Beijing did not shift its basic stance on North Korea, but it became a bit more cooperative with Washington.

"Something similar could happen with Obama, and frankly  North Korea should feel a little nervous," said Haenle.

Beijing shows every sign of sticking by Pyongyang, which it sees as a buffer against the US and its allies. Obama may  coax a bit more flexibility from Hu, but not a turn-around.

"I think the Chinese have decided the situation is more  precarious than it's ever been," Haenle said of North Korea.

Above all, Hu wants no surprises.

Chinese officials preparing for his visit fear protests and unanticipated official US comments over China's human rights record, especially about the jailed Nobel Peace Prize-winner Liu Xiaobo, said a Beijing-based researcher who has spoken to Chinese officials about the trip. The researcher spoke on condition of anonymity, citing the need to protect those sources.                                           

Such drama could spoil images meant to tell the audience  back home that their Communist Party-run government is honoured at the heart of the world's sole superpower.
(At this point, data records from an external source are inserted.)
(* ===== verification/CmRoute.v ===== *)
(** * Routes, binding and queue-pair states (librdmacm, cma.c)

    The queries the client's connection manager sends for an identifier, [rdma_bind_addr],
    options, migration to another channel, and the steps that move a queue pair along. *)

From S2P Require Import Prelude CLayout FfTypes Wire CmdCtrl ReqRouter Indexer Marshall.
From S2P Require Import CmTypes CmResp CmRequest CmIds.

(** ** Conversions *)

(** [ntohl], [ntohs] on a little-endian host *)
Definition bswap (n : nat) (z : Z) : Z := le_combine (rev (le_split n z)).

Definition ucma_convert_path (d : cval) : path_rec :=
  let path := fs d 2 in
  let fl_hop := bswap 4 (fu path 5) in
  mkPath (fb path 1) (fb path 2) (fu path 3) (fu path 4) 0
    (bswap 4 (Z.shiftr fl_hop 8)) (u8 fl_hop) (fu path 6) (Z.shiftr (fu path 7) 7) 1 (fu path 8)
    (Z.land (bswap 2 (fu path 9)) 15) 2 (Z.land (fu path 10) 31) 2 (Z.land (fu path 11) 31)
    2 (Z.land (fu path 12) 31) (u8 (fu d 0)).

(** [struct ibv_kern_path_rec], [ibv_kern_ah_attr] and [ibv_kern_qp_attr] of a response. *)
Definition kern_path (d : cval) : path_rec :=
  mkPath (fb d 0) (fb d 1) (fu d 2) (fu d 3) (fu d 4) (fu d 5) (fu d 9) (fu d 10) (fu d 6) (fu d 11)
    (fu d 8) (fu d 12) (fu d 13) (fu d 7) (fu d 14) (fu d 15) (fu d 16) (fu d 17) (fu d 18).
Definition kern_ah (d : cval) : ah_attr :=
  let g := fs d 0 in
  mkAhAttr (fb g 0) (fu g 1) (fu g 2) (fu g 3) (fu g 4) (fu d 1) (fu d 2) (fu d 3) (fu d 4) (fu d 5) (fu d 6).
Definition kern_qp_attr (d : cval) : qp_attr :=
  mkQpAttr (fu d 1) (fu d 2) (fu d 3) (fu d 4) (fu d 5) (fu d 6) (fu d 7) (fu d 8) (fu d 9)
    (fu d 12) (fu d 13) (fu d 14) (fu d 15) (fu d 16) (kern_ah (fs d 10)) (kern_ah (fs d 11))
    (fu d 17) (fu d 18) (fu d 19) (fu d 20) (fu d 21) (fu d 22) (fu d 23) (fu d 24) (fu d 25)
    (fu d 26) (fu d 27) (fu d 28) (fu d 29).

(** Element [i] of an array of structs. *)
Definition elem_of_array (t : cty) (bs : list Z) (i : Z) : cval := decode t (slice (i * sizeof t) (sizeof t) bs).

(** The first [n] of an array of [max] elements, converted; [Ub] beyond its end. *)
Definition convert_all (t : cty) (f : cval -> path_rec) (max n : Z) (bs : list Z) : res (list path_rec) :=
  if max <? n then Ub else Ok ((fun i => f (elem_of_array t bs i)) <$> seqZ 0 n).

(** [memcpy] over the first [n] bytes of an address of a route. *)
Definition copy_over (dst : list Z) (n : Z) (src : list Z) : res (list Z) :=
  if Z.of_nat (length dst) <? n then Ub else
  bs ← take_n n src; Ok (overwrite dst bs).

Definition set_addrs (src dst : list Z) (r : route) : route :=
  mkRoute src dst (rt_sgid r) (rt_dgid r) (rt_pkey r) (rt_paths r).
Definition set_gids (sg dg : list Z) (r : route) : route :=
  mkRoute (rt_src r) (rt_dst r) sg dg (rt_pkey r) (rt_paths r).
Definition set_pkey (k : Z) (r : route) : route :=
  mkRoute (rt_src r) (rt_dst r) (rt_sgid r) (rt_dgid r) k (rt_paths r).
Definition set_paths (l : list path_rec) (r : route) : route :=
  mkRoute (rt_src r) (rt_dst r) (rt_sgid r) (rt_dgid r) (rt_pkey r) l.

Definition sib_addr (sib : list Z) : list Z := slice 8 16 sib.

Section Route.
Context {V : Type} (vb : verbs V) (ucma_init : cm_proc V -> res (cm_proc V * Z)) (resp : Z).
Implicit Types p : cm_proc V.

Definition on_route (f : route -> route) (a : Z) p : res (cm_proc V) :=
  i ← get_id p a; Ok (put_id a (set_route (f (id_route i)) i) p).

(** ** Queries *)

Definition query_cmd (op : ucma_cmd) (out handle option : Z) : cval :=
  cma_init_cmd t_ucma_abi_query op out [VI resp; VI handle; VI option].

(** The device of an identifier that has none yet; then [k] on success. *)
Definition with_device (a guid : Z) (k : cm_proc V -> res (cm_proc V)) p : res (cm_proc V * Z) :=
  i ← get_id p a;
  match id_dev i with
  | Some _ => Ok (p, 0)
  | None =>
      if guid =? 0 then Ok (p, 0) else
      '(p, ret) ← ucma_get_device vb a guid p;
      if negb (ret =? 0) then Ok (p, ret) else p ← k p; Ok (p, 0)
  end.

Definition set_port_num (a n : Z) p : res (cm_proc V) := i ← get_id p a; Ok (put_id a (set_port n i) p).

Definition ucma_query_addr (a : Z) p : res (cm_proc V * Z) :=
  i ← get_id p a;
  let rt := t_ucma_abi_query_addr_resp in
  '(p, rsp) ← ask_id CM_UCMA_QUERY_ADDR t_ucma_abi_query
      (query_cmd UCMA_CMD_QUERY (sizeof rt) (id_handle i) UCMA_QUERY_ADDR) (t_cm_rsp rt) i p;
  let d := fs rsp 1 in
  src ← copy_over (rt_src (id_route i)) (fu d 4) (fb d 6);
  dst ← copy_over (rt_dst (id_route i)) (fu d 5) (fb d 7);
  p ← on_route (set_addrs src dst) a p;
  with_device a (fu d 0)
    (fun p => p ← set_port_num a (fu d 1) p; on_route (set_pkey (fu d 3)) a p) p.

Definition ucma_query_gid (a : Z) p : res (cm_proc V * Z) :=
  i ← get_id p a;
  let rt := t_ucma_abi_query_addr_resp in
  '(p, rsp) ← ask_id CM_UCMA_QUERY_GID t_ucma_abi_query
      (query_cmd UCMA_CMD_QUERY (sizeof rt) (id_handle i) UCMA_QUERY_GID) (t_cm_rsp rt) i p;
  let d := fs rsp 1 in
  p ← on_route (set_gids (sib_addr (fb d 6)) (sib_addr (fb d 7))) a p;
  Ok (p, 0).

(** [path_rec]: the array allocated for [n] records, unless there are none. *)
Definition store_paths (a n : Z) (paths : res (list path_rec)) (k : cm_proc V -> res (cm_proc V * Z)) p
  : res (cm_proc V * Z) :=
  if n =? 0 then k p else
  '(p, m) ← malloc p;
  match m with
  | None => Ok (p, -1)
  | Some _ => l ← paths; p ← on_route (set_paths l) a p; k p
  end.

Definition ucma_query_path (a : Z) p : res (cm_proc V * Z) :=
  i ← get_id p a;
  '(p, rsp) ← ask_id CM_UCMA_QUERY_PATH t_ucma_abi_query
      (query_cmd UCMA_CMD_QUERY query_path_size (id_handle i) UCMA_QUERY_PATH) t_CM_UCMA_QUERY_PATH_RSP i p;
  let n := fu (fs rsp 1) 0 in
  store_paths a n (convert_all t_ibv_path_data ucma_convert_path 6 n (fb rsp 2)) (fun p => Ok (p, 0)) p.

Definition ucma_query_route (a : Z) p : res (cm_proc V * Z) :=
  i ← get_id p a;
  let rt := t_ucma_abi_query_route_resp in
  '(p, rsp) ← ask_id CM_QUERY_ROUTE t_ucma_abi_query
      (query_cmd UCMA_CMD_QUERY_ROUTE (sizeof rt) (id_handle i) 0) (t_cm_rsp rt) i p;
  let d := fs rsp 1 in
  let n := fu d 4 in
  let first := kern_path (elem_of_array t_ibv_kern_path_rec (fb d 1) 0) in
  store_paths a n
    (convert_all t_ibv_kern_path_rec (fun r => ibv_copy_path_rec_from_kern (kern_path r)) 2 n (fb d 1))
    (fun p =>
       i ← get_id p a;
       src ← copy_over (rt_src (id_route i)) (sizeof t_sockaddr_in6) (fb d 2);
       dst ← copy_over (rt_dst (id_route i)) (sizeof t_sockaddr_in6) (fb d 3);
       p ← on_route (fun r => set_addrs src dst (set_pkey (pkey first) (set_gids (sgid first) (dgid first) r))) a p;
       with_device a (fu d 0) (set_port_num a (fu d 5)) p) p.

(** ** Binding *)

Definition bind_cmd (handle addrlen : Z) (addr : cval) : cval :=
  cma_init_cmd t_ucma_abi_bind UCMA_CMD_BIND 0 [VI handle; VI (u16 addrlen); VI 0; addr].

(** [return rsp.ret_errno >= 0]: an error of the router counts as success when it is
    negative. *)
Definition rdma_bind_addr2 (a : Z) (addr : list Z) (addrlen : Z) p : res (cm_proc V * Z) :=
  i ← get_id p a;
  ad ← addr_copy (sizeof t_sockaddr_storage) addrlen addr;
  '(p, rsp) ← ask_id CM_BIND t_ucma_abi_bind (bind_cmd (id_handle i) addrlen ad) t_cm_ret i p;
  if negb (fi rsp 0 =? 0) then Ok (p, if 0 <=? fi rsp 0 then 1 else 0) else
  '(p, ret) ← ucma_query_addr a p;
  if ret =? 0 then ucma_query_gid a p else Ok (p, ret).

Definition bind_ip_cmd (handle : Z) (addr : cval) : cval :=
  cma_init_cmd t_ucma_abi_bind_ip UCMA_CMD_BIND_IP 0 [VI 0; addr; VI handle].

(** [ucma_addrlen] of a pointer *)
Definition addrlen_of p (addr : option (list Z)) : Z :=
  match addr with Some sa => ucma_addrlen (af_ib_support p) sa | None => 0 end.

Definition rdma_bind_addr (a : Z) (addr : option (list Z)) p : res (cm_proc V * Z) :=
  let addrlen := addrlen_of p addr in
  if addrlen =? 0 then Ok (p, -1) else
  sa ← of_option addr;
  if af_ib_support p then rdma_bind_addr2 a sa addrlen p else
  i ← get_id p a;
  ad ← addr_copy (sizeof t_sockaddr_in6) addrlen sa;
  '(p, rsp) ← ask_id CM_BIND_IP t_ucma_abi_bind_ip (bind_ip_cmd (id_handle i) ad) t_cm_ret i p;
  if negb (fi rsp 0 =? 0) then Ok (p, fi rsp 0) else ucma_query_route a p.

(** ** Options *)

Definition set_option_cmd (optval handle level optname optlen : Z) : cval :=
  cma_init_cmd t_ucma_abi_set_option UCMA_CMD_SET_OPTION 0
    [VI optval; VI handle; VI (u32 level); VI (u32 optname); VI (u32 optlen)].

(** [optval]: the address of the value, of which [bytes] are [optlen] bytes. *)
Definition rdma_set_option (a level optname optval : Z) (bytes : list Z) (optlen : Z) p
  : res (cm_proc V * Z) :=
  i ← get_id p a;
  fd ← chan_fd p (id_channel i);
  rfd ← mapped_fd p fd;
  if 100 <? optlen then Ub else
  bs ← take_n optlen bytes;
  '(p, _) ← cm_ask CM_SET_OPTION t_CM_SET_OPTION_REQ
      (VS [VS [VI (u32 rfd)]; set_option_cmd optval (id_handle i) level optname optlen;
           VB (bs ++ replicate (Z.to_nat (100 - optlen)) 0)]) t_cm_ret p;
  Ok (p, 0).

(** ** Migration *)

Definition migrate_cmd (handle fd : Z) : cval :=
  cma_init_cmd t_ucma_abi_migrate_id UCMA_CMD_MIGRATE_ID (sizeof t_ucma_abi_migrate_resp)
    [VI resp; VI handle; VI (u32 fd)].

Definition rdma_migrate_id (a : Z) (channel : option Z) p : res (cm_proc V * Z) :=
  i ← get_id p a;
  let sync := bool_decide (channel = None) in
  if id_sync i && sync then Ok (p, -1) else
  '(p, ch) ← (match channel with
              | Some c => Ok (p, Some c)
              | None => rdma_create_event_channel ucma_init p
              end);
  match ch with
  | None => Ok (p, -1)
  | Some ch =>
      old ← chan_fd p (id_channel i);
      rold ← mapped_fd p old;
      fd ← chan_fd p ch;
      '(p, rsp) ← ask_cmd CM_MIGRATE_ID t_ucma_abi_migrate_id (migrate_cmd (id_handle i) rold)
                    (t_cm_rsp t_ucma_abi_migrate_resp) fd p;
      p ← (if id_sync i then
             p ← (match id_event i with
                  | Some e => '(p, _) ← rdma_ack_cm_event (Some e) p;
                              i ← get_id p a; Ok (put_id a (set_event None i) p)
                  | None => Ok p
                  end);
             rdma_destroy_event_channel (id_channel i) p
           else Ok p);
      i ← get_id p a;
      let p := put_id a (set_channel_sync ch sync i) p in
      (* [events_completed] is an [int], [events_reported] unsigned *)
      if u32 (id_events_completed i) <? fu (fs rsp 1) 0 then Spin else Ok (p, 0)
  end.

(** ** Queue pairs *)

Definition IBV_QPS_INIT : Z := 1.
Definition IBV_QPS_RTR : Z := 2.
Definition IBV_QPS_RTS : Z := 3.
Definition IBV_QPS_SQD : Z := 4.
Definition IBV_QPS_ERR : Z := 6.
Definition IBV_QP_STATE : Z := 1.
Definition IBV_LINK_LAYER_INFINIBAND : Z := 1.
Definition RDMA_MAX_RESP_RES : Z := 255.
Definition RDMA_MAX_INIT_DEPTH : Z := 255.

(** A [struct ibv_qp_attr] of which only the state is set. *)
Definition state_attr (j st : Z) : qp_attr :=
  let ah := mkAhAttr (replicate 16 j) j j j j j j j j j j in
  mkQpAttr st j j j j j j j j j j j j j ah ah j j j j j j j j j j j j j.

Definition init_attr_cmd (handle st : Z) : cval :=
  cma_init_cmd t_ucma_abi_init_qp_attr UCMA_CMD_INIT_QP_ATTR (sizeof t_ibv_kern_qp_attr)
    [VI resp; VI handle; VI st].

(** The attributes and their mask; the state stays the one asked for. *)
Definition rdma_init_qp_attr (a st : Z) p : res (cm_proc V * (qp_attr * Z)) :=
  i ← get_id p a;
  '(p, rsp) ← ask_id CM_INIT_QP_ATTR t_ucma_abi_init_qp_attr (init_attr_cmd (id_handle i) st)
                (t_cm_rsp t_ibv_kern_qp_attr) i p;
  let d := fs rsp 1 in
  Ok (p, (ibv_copy_qp_attr_from_kern (state_attr (q_junk p) st) (kern_qp_attr d), fu d 0)).

(** [rdma_seterrno(ibv_modify_qp(...))] *)
Definition modify_qp (q : cm_qp) (attr : qp_attr) (mask : Z) p : cm_proc V * Z :=
  let '(v, ret) := vb_modify_qp vb (q_verbs p) (cmq_ptr q) attr mask in
  (set_devs (cma_dev_array p) v p, if ret =? 0 then 0 else -1).

Definition set_max_dest (n : Z) (x : qp_attr) : qp_attr :=
  mkQpAttr (qp_state x) (cur_qp_state x) (path_mtu x) (path_mig_state x) (qkey x) (rq_psn x) (sq_psn x)
    (dest_qp_num x) (qp_access_flags x) (cap_max_send_wr x) (cap_max_recv_wr x) (cap_max_send_sge x)
    (cap_max_recv_sge x) (cap_max_inline_data x) (qa_ah_attr x) (qa_alt_ah_attr x) (pkey_index x)
    (alt_pkey_index x) (qa_en_sqd_async_notify x) (qa_sq_draining x) (qa_max_rd_atomic x) n
    (qa_min_rnr_timer x) (qa_port_num x) (qa_timeout x) (qa_retry_cnt x) (qa_rnr_retry x)
    (qa_alt_port_num x) (qa_alt_timeout x).
Definition set_max_rd (n : Z) (x : qp_attr) : qp_attr :=
  mkQpAttr (qp_state x) (cur_qp_state x) (path_mtu x) (path_mig_state x) (qkey x) (rq_psn x) (sq_psn x)
    (dest_qp_num x) (qp_access_flags x) (cap_max_send_wr x) (cap_max_recv_wr x) (cap_max_send_sge x)
    (cap_max_recv_sge x) (cap_max_inline_data x) (qa_ah_attr x) (qa_alt_ah_attr x) (pkey_index x)
    (alt_pkey_index x) (qa_en_sqd_async_notify x) (qa_sq_draining x) n (qa_max_dest_rd_atomic x)
    (qa_min_rnr_timer x) (qa_port_num x) (qa_timeout x) (qa_retry_cnt x) (qa_rnr_retry x)
    (qa_alt_port_num x) (qa_alt_timeout x).

(** [id_priv->cma_dev->port[id->port_num - 1].link_layer] *)
Definition id_dev_attr (i : cma_id) p : res dev_attr :=
  k ← of_option (id_dev i); d ← of_option (cma_dev_array p !! k); of_option (cd_attr d).
Definition link_layer (i : cma_id) p : res Z :=
  d ← id_dev_attr i p; array_get (da_ports d) (id_port_num i - 1).

Definition ucma_modify_qp_rtr (a resp_res : Z) p : res (cm_proc V * Z) :=
  i ← get_id p a;
  match id_qp i with
  | None => Ok (p, -1)
  | Some q =>
      '(p, (attr, mask)) ← rdma_init_qp_attr a IBV_QPS_INIT p;
      let '(p, ret) := modify_qp q attr mask p in
      if negb (ret =? 0) then Ok (p, -1) else
      '(p, (attr, mask)) ← rdma_init_qp_attr a IBV_QPS_RTR p;
      l ← link_layer i p;
      let mask := if l =? IBV_LINK_LAYER_INFINIBAND
                  then Z.land mask (Z.lxor (2 ^ 32 - 1) (Z.of_N 0xe00000)) else mask in
      let attr := if resp_res =? RDMA_MAX_RESP_RES then attr else set_max_dest resp_res attr in
      Ok (modify_qp q attr mask p)
  end.

Definition ucma_modify_qp_rts (a init_depth : Z) p : res (cm_proc V * Z) :=
  i ← get_id p a;
  '(p, (attr, mask)) ← rdma_init_qp_attr a IBV_QPS_RTS p;
  let attr := if init_depth =? RDMA_MAX_INIT_DEPTH then attr else set_max_rd init_depth attr in
  q ← of_option (id_qp i);
  Ok (modify_qp q attr mask p).

(** To SQD or ERR: only the state is given. *)
Definition ucma_modify_qp_to (a st : Z) p : res (cm_proc V * Z) :=
  i ← get_id p a;
  match id_qp i with
  | None => Ok (p, 0)
  | Some q => Ok (modify_qp q (state_attr (q_junk p) st) IBV_QP_STATE p)
  end.
Definition ucma_modify_qp_sqd (a : Z) p := ucma_modify_qp_to a IBV_QPS_SQD p.
Definition ucma_modify_qp_err (a : Z) p := ucma_modify_qp_to a IBV_QPS_ERR p.

End Route.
Beijing also wants to avoid the gaffes that marred Hu's visit to the White House in 2006, when China's national anthem  was announced as that of the "Republic of China", or Taiwan, the island that Beijing calls an illegitimate breakaway.

Hu also stood flustered on the White House lawn while a follower of Falun Gong, a spiritual sect banned in China, shouted accusations at him for three minutes from the press  area.

"They're completely paranoid about things going wrong," said the researcher, speaking of China's diplomats.